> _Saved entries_
---

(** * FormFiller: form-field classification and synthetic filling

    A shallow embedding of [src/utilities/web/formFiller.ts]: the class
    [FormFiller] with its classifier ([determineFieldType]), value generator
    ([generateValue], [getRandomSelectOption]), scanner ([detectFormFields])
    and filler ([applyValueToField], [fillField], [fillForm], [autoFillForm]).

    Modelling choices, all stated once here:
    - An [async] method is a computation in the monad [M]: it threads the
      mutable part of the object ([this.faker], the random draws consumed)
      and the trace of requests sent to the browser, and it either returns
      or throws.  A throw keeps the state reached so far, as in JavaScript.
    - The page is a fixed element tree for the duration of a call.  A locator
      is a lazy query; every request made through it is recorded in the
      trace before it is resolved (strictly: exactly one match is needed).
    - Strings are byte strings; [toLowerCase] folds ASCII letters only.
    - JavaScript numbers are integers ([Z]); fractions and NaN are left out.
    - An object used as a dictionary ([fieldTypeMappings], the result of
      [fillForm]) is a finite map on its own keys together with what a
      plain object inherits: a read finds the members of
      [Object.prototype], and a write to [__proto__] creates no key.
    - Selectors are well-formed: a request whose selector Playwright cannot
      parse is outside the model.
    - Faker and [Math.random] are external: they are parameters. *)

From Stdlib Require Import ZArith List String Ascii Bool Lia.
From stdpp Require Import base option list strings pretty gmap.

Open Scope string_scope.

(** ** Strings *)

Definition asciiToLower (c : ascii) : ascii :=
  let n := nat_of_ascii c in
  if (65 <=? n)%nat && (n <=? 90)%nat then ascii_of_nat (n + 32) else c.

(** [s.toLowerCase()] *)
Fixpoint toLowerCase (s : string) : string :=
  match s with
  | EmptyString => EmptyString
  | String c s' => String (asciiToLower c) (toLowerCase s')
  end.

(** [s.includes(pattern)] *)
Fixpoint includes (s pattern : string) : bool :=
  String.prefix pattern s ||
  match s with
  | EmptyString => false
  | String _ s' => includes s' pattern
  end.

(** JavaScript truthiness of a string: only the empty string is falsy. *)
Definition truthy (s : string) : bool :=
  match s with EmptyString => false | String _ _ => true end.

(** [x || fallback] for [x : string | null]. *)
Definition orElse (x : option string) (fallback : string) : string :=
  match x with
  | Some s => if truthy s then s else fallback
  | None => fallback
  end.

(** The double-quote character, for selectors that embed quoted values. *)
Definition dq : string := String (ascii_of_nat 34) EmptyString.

---

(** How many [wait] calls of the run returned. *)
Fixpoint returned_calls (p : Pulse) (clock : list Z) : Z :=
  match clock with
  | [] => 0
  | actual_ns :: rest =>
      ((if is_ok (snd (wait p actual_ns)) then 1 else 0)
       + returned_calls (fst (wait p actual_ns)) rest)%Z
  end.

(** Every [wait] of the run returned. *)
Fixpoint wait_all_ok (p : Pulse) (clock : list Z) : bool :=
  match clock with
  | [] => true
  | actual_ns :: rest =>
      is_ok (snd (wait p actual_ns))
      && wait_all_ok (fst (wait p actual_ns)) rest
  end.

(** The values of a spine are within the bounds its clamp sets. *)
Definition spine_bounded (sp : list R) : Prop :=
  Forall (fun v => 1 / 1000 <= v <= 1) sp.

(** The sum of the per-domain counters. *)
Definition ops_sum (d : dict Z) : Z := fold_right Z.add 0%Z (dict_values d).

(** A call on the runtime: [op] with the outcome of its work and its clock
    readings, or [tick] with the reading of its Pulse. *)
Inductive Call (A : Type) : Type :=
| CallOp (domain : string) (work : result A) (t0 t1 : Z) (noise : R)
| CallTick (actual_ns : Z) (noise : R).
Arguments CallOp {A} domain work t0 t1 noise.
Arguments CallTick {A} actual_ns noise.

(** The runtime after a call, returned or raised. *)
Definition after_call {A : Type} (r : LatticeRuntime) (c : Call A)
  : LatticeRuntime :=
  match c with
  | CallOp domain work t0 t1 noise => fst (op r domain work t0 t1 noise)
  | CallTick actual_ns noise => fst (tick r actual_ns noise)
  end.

---

> _About this task_
Go line by line through the data, copying each one that contains the word "pattern".

> _Answer below_
(** [s.includes(pattern)] *)
Fixpoint includes (s pattern : string) : bool :=
  String.prefix pattern s ||
  | String _ s' => includes s' pattern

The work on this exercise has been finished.